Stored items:

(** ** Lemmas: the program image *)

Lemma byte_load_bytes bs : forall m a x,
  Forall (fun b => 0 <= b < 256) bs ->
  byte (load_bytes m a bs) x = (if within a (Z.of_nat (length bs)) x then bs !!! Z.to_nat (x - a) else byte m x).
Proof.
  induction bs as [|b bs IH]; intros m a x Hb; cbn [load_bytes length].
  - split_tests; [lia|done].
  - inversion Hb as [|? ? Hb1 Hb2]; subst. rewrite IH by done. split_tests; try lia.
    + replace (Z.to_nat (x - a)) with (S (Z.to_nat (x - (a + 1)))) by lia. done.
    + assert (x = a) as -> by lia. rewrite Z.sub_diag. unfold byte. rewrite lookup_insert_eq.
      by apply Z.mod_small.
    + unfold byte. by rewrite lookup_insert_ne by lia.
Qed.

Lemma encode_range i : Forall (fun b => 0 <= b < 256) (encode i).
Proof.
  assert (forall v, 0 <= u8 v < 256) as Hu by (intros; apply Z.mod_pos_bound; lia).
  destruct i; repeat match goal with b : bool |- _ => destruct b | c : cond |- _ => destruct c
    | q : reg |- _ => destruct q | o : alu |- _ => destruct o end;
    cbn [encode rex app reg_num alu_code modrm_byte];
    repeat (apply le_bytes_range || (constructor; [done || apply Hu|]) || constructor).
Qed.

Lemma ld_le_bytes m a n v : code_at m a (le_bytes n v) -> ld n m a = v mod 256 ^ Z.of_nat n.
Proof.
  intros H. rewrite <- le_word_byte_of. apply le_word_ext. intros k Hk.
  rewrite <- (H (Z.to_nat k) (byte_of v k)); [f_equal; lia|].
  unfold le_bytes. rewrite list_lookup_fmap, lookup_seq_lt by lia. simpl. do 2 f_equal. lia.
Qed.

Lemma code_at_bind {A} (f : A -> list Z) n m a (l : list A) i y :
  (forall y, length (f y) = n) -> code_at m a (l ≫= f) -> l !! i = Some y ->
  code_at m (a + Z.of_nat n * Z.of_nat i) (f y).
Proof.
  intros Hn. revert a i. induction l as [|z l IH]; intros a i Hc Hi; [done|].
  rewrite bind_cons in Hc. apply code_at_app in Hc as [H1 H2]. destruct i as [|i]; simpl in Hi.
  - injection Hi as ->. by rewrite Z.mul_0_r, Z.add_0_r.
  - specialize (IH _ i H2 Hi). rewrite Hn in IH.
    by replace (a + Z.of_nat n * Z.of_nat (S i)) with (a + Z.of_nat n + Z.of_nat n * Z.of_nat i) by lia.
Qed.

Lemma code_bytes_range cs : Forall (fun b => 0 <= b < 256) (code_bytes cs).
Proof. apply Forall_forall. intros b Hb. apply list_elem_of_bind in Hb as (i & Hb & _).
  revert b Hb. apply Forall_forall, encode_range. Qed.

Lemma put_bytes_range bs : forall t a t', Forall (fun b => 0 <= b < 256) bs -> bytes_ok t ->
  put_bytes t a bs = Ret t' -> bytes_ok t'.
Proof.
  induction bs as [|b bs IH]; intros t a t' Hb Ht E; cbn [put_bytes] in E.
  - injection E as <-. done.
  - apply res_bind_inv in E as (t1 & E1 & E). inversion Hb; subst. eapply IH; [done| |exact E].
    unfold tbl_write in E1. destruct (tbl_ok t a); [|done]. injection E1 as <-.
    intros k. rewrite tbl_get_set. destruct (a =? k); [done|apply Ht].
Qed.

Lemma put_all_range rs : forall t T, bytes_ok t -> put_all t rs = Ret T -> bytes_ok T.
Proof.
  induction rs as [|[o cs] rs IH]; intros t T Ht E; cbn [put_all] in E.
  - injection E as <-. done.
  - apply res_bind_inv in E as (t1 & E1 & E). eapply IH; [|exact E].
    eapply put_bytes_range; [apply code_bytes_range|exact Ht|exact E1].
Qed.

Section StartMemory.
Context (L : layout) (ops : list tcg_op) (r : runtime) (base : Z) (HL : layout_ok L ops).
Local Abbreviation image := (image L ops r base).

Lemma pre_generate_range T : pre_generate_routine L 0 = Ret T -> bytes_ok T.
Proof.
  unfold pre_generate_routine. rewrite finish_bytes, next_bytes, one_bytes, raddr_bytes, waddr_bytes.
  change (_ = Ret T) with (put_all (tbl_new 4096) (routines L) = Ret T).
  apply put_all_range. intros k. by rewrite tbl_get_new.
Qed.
...
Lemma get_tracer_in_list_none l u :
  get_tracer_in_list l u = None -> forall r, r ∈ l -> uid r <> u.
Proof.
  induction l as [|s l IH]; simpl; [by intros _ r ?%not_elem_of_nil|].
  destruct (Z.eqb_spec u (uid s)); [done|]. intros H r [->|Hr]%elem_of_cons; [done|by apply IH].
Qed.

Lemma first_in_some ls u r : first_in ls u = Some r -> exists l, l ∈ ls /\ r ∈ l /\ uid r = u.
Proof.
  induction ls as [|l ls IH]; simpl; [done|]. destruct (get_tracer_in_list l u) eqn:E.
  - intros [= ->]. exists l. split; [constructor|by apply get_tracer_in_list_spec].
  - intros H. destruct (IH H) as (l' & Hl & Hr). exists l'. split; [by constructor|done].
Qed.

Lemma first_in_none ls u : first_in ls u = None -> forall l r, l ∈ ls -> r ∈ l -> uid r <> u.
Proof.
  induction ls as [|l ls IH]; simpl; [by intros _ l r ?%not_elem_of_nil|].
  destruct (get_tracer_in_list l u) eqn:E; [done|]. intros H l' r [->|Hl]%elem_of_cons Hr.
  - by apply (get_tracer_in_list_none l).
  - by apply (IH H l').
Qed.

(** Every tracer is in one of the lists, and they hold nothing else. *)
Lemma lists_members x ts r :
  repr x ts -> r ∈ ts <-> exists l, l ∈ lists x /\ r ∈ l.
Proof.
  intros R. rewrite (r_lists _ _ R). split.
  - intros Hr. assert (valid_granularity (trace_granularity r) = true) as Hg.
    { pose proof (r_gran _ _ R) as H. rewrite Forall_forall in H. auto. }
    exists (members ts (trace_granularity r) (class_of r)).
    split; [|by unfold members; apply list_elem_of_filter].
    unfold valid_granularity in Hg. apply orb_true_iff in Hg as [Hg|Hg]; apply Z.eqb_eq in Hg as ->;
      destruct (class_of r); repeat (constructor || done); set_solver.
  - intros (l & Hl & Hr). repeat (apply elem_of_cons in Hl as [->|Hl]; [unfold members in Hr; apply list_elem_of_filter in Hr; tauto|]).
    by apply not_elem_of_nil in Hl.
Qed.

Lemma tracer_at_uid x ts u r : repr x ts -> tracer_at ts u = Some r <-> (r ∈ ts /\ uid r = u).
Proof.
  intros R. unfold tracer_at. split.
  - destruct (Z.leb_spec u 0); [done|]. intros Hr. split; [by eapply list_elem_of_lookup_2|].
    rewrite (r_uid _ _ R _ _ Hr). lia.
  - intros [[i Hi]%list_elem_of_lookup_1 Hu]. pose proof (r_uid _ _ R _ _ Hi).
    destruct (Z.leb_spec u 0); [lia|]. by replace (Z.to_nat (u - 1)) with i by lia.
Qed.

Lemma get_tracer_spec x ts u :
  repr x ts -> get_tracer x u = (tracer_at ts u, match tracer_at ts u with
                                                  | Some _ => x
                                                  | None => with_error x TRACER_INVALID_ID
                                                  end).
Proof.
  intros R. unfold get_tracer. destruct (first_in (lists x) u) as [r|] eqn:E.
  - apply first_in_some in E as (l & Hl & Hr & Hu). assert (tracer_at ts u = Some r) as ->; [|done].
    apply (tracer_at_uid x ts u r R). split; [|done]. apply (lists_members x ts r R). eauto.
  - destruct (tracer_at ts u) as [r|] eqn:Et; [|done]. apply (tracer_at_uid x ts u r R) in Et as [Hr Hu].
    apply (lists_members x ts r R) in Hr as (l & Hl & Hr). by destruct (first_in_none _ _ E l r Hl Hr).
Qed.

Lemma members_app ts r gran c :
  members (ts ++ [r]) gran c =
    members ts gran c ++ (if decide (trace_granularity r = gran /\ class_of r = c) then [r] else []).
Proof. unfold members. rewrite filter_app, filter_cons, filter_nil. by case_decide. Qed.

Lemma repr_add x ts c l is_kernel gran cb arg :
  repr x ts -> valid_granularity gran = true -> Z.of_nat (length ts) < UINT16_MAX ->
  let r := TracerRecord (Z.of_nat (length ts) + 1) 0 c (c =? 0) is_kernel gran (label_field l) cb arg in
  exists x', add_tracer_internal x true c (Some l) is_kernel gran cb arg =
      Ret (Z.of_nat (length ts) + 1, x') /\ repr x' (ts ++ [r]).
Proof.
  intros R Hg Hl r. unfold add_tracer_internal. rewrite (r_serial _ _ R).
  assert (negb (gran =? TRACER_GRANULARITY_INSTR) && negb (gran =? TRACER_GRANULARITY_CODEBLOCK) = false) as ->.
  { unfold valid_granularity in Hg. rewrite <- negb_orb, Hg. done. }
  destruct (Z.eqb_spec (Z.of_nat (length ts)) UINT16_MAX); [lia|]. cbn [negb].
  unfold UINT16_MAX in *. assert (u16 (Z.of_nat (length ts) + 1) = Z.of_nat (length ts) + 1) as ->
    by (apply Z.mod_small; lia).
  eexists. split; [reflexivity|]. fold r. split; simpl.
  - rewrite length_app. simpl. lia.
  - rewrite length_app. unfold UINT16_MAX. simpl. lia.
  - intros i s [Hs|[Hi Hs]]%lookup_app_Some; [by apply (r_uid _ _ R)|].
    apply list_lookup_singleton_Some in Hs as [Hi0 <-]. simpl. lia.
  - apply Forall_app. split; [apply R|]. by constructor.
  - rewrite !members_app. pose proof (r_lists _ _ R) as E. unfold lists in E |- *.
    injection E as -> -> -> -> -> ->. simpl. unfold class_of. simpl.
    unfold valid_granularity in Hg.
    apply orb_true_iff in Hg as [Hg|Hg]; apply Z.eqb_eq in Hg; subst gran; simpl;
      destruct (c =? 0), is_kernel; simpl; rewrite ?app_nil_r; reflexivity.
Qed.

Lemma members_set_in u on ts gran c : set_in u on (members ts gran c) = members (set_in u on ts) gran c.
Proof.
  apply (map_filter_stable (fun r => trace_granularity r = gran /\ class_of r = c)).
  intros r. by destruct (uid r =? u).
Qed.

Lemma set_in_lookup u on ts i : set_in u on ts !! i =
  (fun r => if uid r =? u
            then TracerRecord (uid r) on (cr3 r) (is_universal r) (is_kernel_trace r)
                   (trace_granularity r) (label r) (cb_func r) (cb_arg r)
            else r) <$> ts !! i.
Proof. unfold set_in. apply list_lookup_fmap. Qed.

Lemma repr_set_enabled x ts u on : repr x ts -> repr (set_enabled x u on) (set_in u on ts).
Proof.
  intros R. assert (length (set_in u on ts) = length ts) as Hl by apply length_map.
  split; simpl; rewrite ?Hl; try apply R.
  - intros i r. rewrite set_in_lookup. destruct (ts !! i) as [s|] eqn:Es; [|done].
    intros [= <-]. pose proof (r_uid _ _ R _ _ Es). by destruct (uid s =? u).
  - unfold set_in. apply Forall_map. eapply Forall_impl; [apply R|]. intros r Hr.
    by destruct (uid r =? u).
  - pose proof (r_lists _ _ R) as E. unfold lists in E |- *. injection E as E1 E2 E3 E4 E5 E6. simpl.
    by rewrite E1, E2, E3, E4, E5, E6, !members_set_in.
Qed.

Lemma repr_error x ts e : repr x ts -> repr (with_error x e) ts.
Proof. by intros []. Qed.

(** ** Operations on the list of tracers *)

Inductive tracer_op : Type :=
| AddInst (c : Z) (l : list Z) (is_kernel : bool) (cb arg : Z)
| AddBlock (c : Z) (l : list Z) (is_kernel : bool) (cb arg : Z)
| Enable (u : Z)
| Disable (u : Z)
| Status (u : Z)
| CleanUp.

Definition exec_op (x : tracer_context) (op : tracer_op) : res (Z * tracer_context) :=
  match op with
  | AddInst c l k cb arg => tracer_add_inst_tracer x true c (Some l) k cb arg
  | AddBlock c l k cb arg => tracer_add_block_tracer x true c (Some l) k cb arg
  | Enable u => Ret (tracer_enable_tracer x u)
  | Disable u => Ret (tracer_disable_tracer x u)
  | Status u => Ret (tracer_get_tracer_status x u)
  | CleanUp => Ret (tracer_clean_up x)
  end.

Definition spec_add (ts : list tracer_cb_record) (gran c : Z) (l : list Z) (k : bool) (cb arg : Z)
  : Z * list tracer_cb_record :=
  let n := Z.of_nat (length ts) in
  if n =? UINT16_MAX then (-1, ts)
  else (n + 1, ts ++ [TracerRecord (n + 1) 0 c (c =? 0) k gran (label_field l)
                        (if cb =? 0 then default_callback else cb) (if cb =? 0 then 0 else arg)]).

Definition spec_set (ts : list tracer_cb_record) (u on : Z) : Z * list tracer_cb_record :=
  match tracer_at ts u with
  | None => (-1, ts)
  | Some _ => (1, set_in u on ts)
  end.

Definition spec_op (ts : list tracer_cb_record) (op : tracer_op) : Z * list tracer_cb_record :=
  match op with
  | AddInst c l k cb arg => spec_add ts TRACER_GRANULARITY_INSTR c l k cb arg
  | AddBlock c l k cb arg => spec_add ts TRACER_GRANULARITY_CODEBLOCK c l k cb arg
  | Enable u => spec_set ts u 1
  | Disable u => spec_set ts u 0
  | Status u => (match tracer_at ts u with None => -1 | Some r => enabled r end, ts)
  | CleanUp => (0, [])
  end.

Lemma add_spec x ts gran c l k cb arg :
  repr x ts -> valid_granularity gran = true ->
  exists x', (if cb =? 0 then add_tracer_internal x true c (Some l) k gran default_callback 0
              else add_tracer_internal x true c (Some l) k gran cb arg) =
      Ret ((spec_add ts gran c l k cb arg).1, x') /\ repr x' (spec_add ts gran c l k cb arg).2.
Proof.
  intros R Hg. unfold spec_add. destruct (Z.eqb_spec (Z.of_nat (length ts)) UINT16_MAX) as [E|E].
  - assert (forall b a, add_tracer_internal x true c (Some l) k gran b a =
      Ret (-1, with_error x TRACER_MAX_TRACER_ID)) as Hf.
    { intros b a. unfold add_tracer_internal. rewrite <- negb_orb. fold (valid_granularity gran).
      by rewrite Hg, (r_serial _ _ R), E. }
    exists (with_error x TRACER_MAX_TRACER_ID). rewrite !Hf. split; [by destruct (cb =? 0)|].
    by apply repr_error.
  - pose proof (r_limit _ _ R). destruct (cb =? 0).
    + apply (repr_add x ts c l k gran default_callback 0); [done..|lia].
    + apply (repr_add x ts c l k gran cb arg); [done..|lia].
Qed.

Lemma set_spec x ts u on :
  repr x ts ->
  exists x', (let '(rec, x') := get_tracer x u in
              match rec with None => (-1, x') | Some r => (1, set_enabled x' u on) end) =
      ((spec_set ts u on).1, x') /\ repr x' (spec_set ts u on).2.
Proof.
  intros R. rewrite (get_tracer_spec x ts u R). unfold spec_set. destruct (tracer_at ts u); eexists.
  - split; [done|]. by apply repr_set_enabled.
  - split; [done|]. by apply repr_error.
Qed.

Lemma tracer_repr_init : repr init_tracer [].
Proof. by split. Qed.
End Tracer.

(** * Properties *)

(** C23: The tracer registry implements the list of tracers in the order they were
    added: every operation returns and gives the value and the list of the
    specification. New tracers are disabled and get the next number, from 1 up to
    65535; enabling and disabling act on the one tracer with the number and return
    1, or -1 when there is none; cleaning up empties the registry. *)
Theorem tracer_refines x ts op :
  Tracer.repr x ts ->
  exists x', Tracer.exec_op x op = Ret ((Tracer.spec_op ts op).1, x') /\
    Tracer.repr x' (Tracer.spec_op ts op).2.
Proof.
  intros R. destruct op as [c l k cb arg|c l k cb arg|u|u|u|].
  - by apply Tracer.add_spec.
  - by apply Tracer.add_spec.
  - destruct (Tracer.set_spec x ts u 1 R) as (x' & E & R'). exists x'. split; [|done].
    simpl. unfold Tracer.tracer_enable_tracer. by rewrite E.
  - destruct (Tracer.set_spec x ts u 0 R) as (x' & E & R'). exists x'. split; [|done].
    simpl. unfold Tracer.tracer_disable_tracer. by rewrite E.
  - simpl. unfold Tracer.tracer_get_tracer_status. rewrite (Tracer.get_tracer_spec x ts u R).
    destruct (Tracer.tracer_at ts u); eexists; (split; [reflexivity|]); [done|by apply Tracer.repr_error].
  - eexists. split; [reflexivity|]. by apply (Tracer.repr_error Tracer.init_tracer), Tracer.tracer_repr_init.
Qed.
...
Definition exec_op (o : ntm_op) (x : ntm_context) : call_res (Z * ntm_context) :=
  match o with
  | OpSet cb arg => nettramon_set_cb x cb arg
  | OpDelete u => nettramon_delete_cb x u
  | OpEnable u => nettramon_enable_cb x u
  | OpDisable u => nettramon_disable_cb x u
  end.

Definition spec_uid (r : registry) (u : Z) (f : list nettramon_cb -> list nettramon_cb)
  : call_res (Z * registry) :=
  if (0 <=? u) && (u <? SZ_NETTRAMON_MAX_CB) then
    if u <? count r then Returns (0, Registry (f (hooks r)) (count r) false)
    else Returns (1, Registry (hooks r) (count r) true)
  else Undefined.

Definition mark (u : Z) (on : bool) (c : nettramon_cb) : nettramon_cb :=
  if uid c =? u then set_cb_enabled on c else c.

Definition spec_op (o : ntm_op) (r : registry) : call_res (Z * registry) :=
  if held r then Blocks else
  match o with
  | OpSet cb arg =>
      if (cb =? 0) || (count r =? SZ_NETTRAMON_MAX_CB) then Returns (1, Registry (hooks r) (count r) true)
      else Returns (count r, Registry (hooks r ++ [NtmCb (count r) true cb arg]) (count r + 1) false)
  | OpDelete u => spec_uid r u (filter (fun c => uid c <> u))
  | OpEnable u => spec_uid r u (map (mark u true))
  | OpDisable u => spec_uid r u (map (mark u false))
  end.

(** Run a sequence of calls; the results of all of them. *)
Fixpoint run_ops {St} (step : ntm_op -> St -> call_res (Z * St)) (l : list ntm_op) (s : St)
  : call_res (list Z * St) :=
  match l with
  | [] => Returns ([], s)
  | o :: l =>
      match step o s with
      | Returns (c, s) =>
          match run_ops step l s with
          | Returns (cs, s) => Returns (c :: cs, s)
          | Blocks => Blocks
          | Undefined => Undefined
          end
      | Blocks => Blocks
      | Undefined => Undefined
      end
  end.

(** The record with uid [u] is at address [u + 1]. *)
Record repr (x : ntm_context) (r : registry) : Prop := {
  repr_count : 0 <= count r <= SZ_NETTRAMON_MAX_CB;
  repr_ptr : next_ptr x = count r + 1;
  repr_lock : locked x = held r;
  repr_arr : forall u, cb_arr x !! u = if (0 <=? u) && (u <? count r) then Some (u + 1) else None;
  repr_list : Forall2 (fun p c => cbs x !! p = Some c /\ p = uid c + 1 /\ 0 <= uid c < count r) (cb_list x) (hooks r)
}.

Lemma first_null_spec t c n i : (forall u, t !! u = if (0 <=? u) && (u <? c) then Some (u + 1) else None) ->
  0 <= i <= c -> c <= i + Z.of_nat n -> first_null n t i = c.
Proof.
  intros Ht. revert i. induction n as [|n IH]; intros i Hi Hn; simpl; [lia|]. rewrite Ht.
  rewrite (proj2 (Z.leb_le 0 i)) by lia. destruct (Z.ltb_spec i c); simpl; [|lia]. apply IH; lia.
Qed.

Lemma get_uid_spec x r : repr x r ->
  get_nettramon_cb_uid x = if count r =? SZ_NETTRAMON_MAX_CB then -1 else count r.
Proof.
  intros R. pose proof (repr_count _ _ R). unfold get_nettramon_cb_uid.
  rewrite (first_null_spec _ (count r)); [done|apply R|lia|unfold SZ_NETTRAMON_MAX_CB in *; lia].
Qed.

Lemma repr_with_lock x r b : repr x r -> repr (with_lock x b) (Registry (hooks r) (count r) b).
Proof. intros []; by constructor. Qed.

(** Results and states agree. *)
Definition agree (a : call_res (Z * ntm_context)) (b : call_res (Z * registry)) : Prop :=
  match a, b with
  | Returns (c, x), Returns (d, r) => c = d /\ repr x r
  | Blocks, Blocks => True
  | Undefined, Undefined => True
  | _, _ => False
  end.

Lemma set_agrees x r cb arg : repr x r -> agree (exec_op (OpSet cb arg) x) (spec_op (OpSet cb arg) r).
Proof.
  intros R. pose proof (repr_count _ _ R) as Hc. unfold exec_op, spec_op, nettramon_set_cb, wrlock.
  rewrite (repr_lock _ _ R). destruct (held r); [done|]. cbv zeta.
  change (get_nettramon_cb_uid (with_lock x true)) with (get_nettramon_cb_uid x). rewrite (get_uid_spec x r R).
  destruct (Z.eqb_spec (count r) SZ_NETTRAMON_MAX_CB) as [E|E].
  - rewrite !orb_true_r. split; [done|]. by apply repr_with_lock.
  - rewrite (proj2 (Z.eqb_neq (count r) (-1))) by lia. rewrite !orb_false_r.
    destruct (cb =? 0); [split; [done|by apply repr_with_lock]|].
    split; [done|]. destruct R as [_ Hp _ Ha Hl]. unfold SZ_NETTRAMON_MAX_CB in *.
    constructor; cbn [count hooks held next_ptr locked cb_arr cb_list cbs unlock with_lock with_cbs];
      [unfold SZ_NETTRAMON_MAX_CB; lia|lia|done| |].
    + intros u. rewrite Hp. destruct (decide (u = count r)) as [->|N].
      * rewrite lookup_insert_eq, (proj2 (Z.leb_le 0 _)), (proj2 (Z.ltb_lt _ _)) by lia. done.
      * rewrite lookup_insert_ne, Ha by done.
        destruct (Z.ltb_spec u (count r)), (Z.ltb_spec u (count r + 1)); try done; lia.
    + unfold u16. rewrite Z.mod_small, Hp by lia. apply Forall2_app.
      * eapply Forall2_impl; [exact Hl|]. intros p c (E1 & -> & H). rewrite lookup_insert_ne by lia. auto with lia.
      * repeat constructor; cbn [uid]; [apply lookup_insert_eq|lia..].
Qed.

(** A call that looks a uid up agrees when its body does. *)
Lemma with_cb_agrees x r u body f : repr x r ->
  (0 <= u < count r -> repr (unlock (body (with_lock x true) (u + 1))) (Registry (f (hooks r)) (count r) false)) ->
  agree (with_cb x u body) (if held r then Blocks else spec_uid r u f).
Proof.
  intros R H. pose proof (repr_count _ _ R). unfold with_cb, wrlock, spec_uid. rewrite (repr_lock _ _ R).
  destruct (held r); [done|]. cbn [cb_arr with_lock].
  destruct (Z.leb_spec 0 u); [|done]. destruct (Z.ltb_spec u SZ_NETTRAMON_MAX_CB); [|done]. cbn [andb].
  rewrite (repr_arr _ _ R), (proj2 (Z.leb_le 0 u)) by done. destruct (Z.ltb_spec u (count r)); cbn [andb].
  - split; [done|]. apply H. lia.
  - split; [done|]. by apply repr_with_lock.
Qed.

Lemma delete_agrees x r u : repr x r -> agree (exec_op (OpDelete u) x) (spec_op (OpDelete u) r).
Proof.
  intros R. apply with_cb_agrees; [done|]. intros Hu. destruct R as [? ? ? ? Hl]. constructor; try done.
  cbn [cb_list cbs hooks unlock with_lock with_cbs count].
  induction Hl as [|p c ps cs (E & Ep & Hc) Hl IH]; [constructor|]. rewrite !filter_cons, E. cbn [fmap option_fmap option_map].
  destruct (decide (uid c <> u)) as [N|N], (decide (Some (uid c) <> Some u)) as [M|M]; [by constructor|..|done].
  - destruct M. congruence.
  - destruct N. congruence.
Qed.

**Work order:** Copy the entries above exactly, but only from the line holding "destruct (Z.leb_spec u 0); [lia|]." through the line holding "- destruct (tracer_at", both included.

**Response area:**
    destruct (Z.leb_spec u 0); [lia|]. by replace (Z.to_nat (u - 1)) with i by lia.
Qed.

Lemma get_tracer_spec x ts u :
  repr x ts -> get_tracer x u = (tracer_at ts u, match tracer_at ts u with
                                                  | Some _ => x
                                                  | None => with_error x TRACER_INVALID_ID
                                                  end).
Proof.
  intros R. unfold get_tracer. destruct (first_in (lists x) u) as [r|] eqn:E.
  - apply first_in_some in E as (l & Hl & Hr & Hu). assert (tracer_at ts u = Some r) as ->; [|done].
    apply (tracer_at_uid x ts u r R). split; [|done]. apply (lists_members x ts r R). eauto.
  - destruct (tracer_at ts u) as [r|] eqn:Et; [|done]. apply (tracer_at_uid x ts u r R) in Et as [Hr Hu].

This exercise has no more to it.